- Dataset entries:
########
Lemma handleOAuthTabUpdate_callback_witness :
  OAuth.settled (OAuth.handleOAuthTabUpdate 7 (Some OAuth.callback_url) oauth_tracked)
    = [(0%nat, OAuth.Resolved "cv_abc" (Some "s3cr+t"))]
  /\ OAuth.handleOAuthTabUpdate 7 (Some "https://app.context-vault.com/dashboard") oauth_tracked
     = oauth_tracked.
Proof.
  destruct (handleOAuthTabUpdate_callback oauth_tracked 7 0 eq_refl eq_refl eq_refl)
    as (Hcb & Hother & _ & _).
  split.
  - destruct (Hcb OAuth.callback_url callback_parsed parse_callback_url eq_refl eq_refl) as [Hs _].
    rewrite Hs. vm_compute. reflexivity.
  - apply Hother. vm_compute. right. discriminate.
Defined.

(** C3: [startGoogleOAuth] refuses a second flow only once [pendingTabId]
    is set, which happens in the [chrome.tabs.create] callback.  A call
    made after a first one but before that callback is accepted: it
    replaces the first flow's [resolve], [reject] and timer, and a second
    sign-in tab is opened.  Completing the second flow then leaves the
    first promise pending for good, its timer armed but unable to settle
    it.  When [pendingTabId] is set, a call only fails with "Sign-in
    already in progress". *)
Theorem startGoogleOAuth_second_flow_before_tab_created :
  (forall st t, OAuth.pendingTabId st = Some t ->
     OAuth.started (OAuth.startGoogleOAuth st)
       = app (OAuth.started st)
             [Throw (PlainError "Sign-in already in progress. Please complete or close the existing sign-in tab.")]
     /\ OAuth.pendingResolve (OAuth.startGoogleOAuth st) = OAuth.pendingResolve st
     /\ OAuth.tabsCreated (OAuth.startGoogleOAuth st) = OAuth.tabsCreated st)
  /\ (let st1 := OAuth.run [OAuth.Start] OAuth.init in
      let st2 := OAuth.run [OAuth.Start; OAuth.Start] OAuth.init in
      OAuth.pendingResolve st1 = Some 0%nat /\ OAuth.is_settled 0 st1 = false
      /\ OAuth.started st2 = [Return 0%nat; Return 1%nat]
      /\ OAuth.pendingResolve st2 = Some 1%nat
      /\ OAuth.tabsCreated st2 = 2%nat)
  /\ (let st3 := OAuth.run [OAuth.Start; OAuth.Start;
                            OAuth.CreateDone (Some 7%Z) false; OAuth.CreateDone (Some 8%Z) false;
                            OAuth.TabUpdated 8 (Some OAuth.callback_url);
                            OAuth.TimerFire 0] OAuth.init in
      OAuth.settled st3 = [(1%nat, OAuth.Resolved "cv_abc" (Some "s3cr+t"))]
      /\ OAuth.is_settled 0 st3 = false
      /\ OAuth.closed st3 = [8%Z]).
Proof.
  split.
  - intros st t Ht. unfold OAuth.startGoogleOAuth. rewrite Ht. repeat split.
  - split; vm_compute; repeat split.
Qed.

(** C7: the terminal paths clear the timer and the pending references,
    so a new [startGoogleOAuth] is accepted afterwards, but only the
    tab-closure path deregisters the [onRemoved] listener: resolution and
    the time-out leave [listeners] as they are, and the listener, whose
    [pendingTabId] test then always fails, stays registered for good. *)
Theorem oauth_listener_left_registered :
  (forall t u st, OAuth.listeners (OAuth.handleOAuthTabUpdate t u st) = OAuth.listeners st)
  /\ (forall tm st, OAuth.listeners (OAuth.timer_fire tm st) = OAuth.listeners st)
  /\ (let stR := OAuth.run [OAuth.Start; OAuth.CreateDone (Some 7%Z) false;
                            OAuth.TabUpdated 7 (Some OAuth.callback_url); OAuth.TabRemoved 7]
                           OAuth.init in
      OAuth.settled stR = [(0%nat, OAuth.Resolved "cv_abc" (Some "s3cr+t"))]
      /\ OAuth.closed stR = [7%Z] /\ OAuth.timers stR = []
      /\ OAuth.listeners stR = [1%nat]
      /\ OAuth.started (OAuth.step OAuth.Start stR) = [Return 0%nat; Return 2%nat])
  /\ (let stT := OAuth.run [OAuth.Start; OAuth.CreateDone (Some 7%Z) false;
                            OAuth.TimerFire 0; OAuth.TabRemoved 7] OAuth.init in
      OAuth.settled stT = [(0%nat, OAuth.Rejected "Sign-in timed out. Please try again.")]
      /\ OAuth.closed stT = [7%Z] /\ OAuth.timers stT = []
      /\ OAuth.listeners stT = [1%nat])
  /\ (let stC := OAuth.run [OAuth.Start; OAuth.CreateDone (Some 7%Z) false;
                            OAuth.TabRemoved 7] OAuth.init in
      OAuth.settled stC = [(0%nat, OAuth.Rejected "Sign-in cancelled.")]
      /\ OAuth.timers stC = [] /\ OAuth.listeners stC = []).
Proof.
  split; [exact handle_listeners|].
  split; [exact timer_fire_listeners|].
  split; [|split]; vm_compute; repeat split.
Qed.

(* ------------------------------------------------------------------ *)
(** ** More of the gateway client *)

(** The headers [apiFetch] sends for settings [s] that passed the
    configuration check. *)
Definition request_headers (s : Settings) : list (string * string) :=
  let headers1 := app [("Content-Type", "application/json")]
                      [("Authorization", "Bearer " ++ apiKey s)] in
  if String.eqb (encryptionSecret s) "" then headers1
  else app headers1 [("X-Vault-Secret", encryptionSecret s)].

(** The backoff delays the loop may have waited, from attempt [a] on. *)
Definition backoff_from (a : nat) : list Z := skipn a RETRY_BACKOFF_MS.

Lemma retry_loop_events : forall (P : Event -> Prop) jsN net ev n attempt le g g' tr o,
  P ev -> (forall ms, P (EvSleep ms)) -> (forall kv, P (EvStore kv)) ->
  retry_loop jsN net ev n attempt le g = (g', tr, o) ->
  Forall P tr.
Proof.
  intros P jsN net ev n. induction n as [|n IH]; intros attempt le g g' tr o Hev Hs Hst H.
  - inversion H; constructor.
  - cbn [retry_loop] in H.
    destruct (negb _); [inversion H; constructor|].
    destruct (net attempt) as [s st b h1 h2 | e];
    [destruct (res_ok s);
     [unfold updateRateLimitCache in H;
      destruct h1, h2; inversion H; subst; repeat constructor; auto|]|];
    unfold sleep_if_more in H;
    repeat match goal with
    | H : context [retry_loop ?a ?b ?c ?m ?d ?e ?f] |- _ =>
        let R := fresh "R" in
        destruct (retry_loop a b c m d e f) as [[?g0 ?tr0] ?o0] eqn:R;
        apply IH in R; [|exact Hev|exact Hs|exact Hst]
    | H : context [if ?c then _ else _] |- _ => destruct c
    | H : context [match ?x with APIError _ _ _ => _ | _ => _ end] |- _ => destruct x
    | H : context [match ?x with JNull _ => _ | _ => _ end] |- _ => destruct x
    | H : (_, _, _) = (_, _, _) |- _ => injection H; intros; subst; clear H
    | H : _ |- _ => progress (simpl in H)
    end;
    repeat constructor; auto.
Qed.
########
- REQUIRED WORK: Start with the line above that contains "configuration check. *)" and stop after the line that contains "if String.eqb (encryptionSecret". Output those lines exactly, and only those.

- OUTPUT OF THE EXERCISE:
    configuration check. *)
Definition request_headers (s : Settings) : list (string * string) :=
  let headers1 := app [("Content-Type", "application/json")]
                      [("Authorization", "Bearer " ++ apiKey s)] in
  if String.eqb (encryptionSecret s) "" then headers1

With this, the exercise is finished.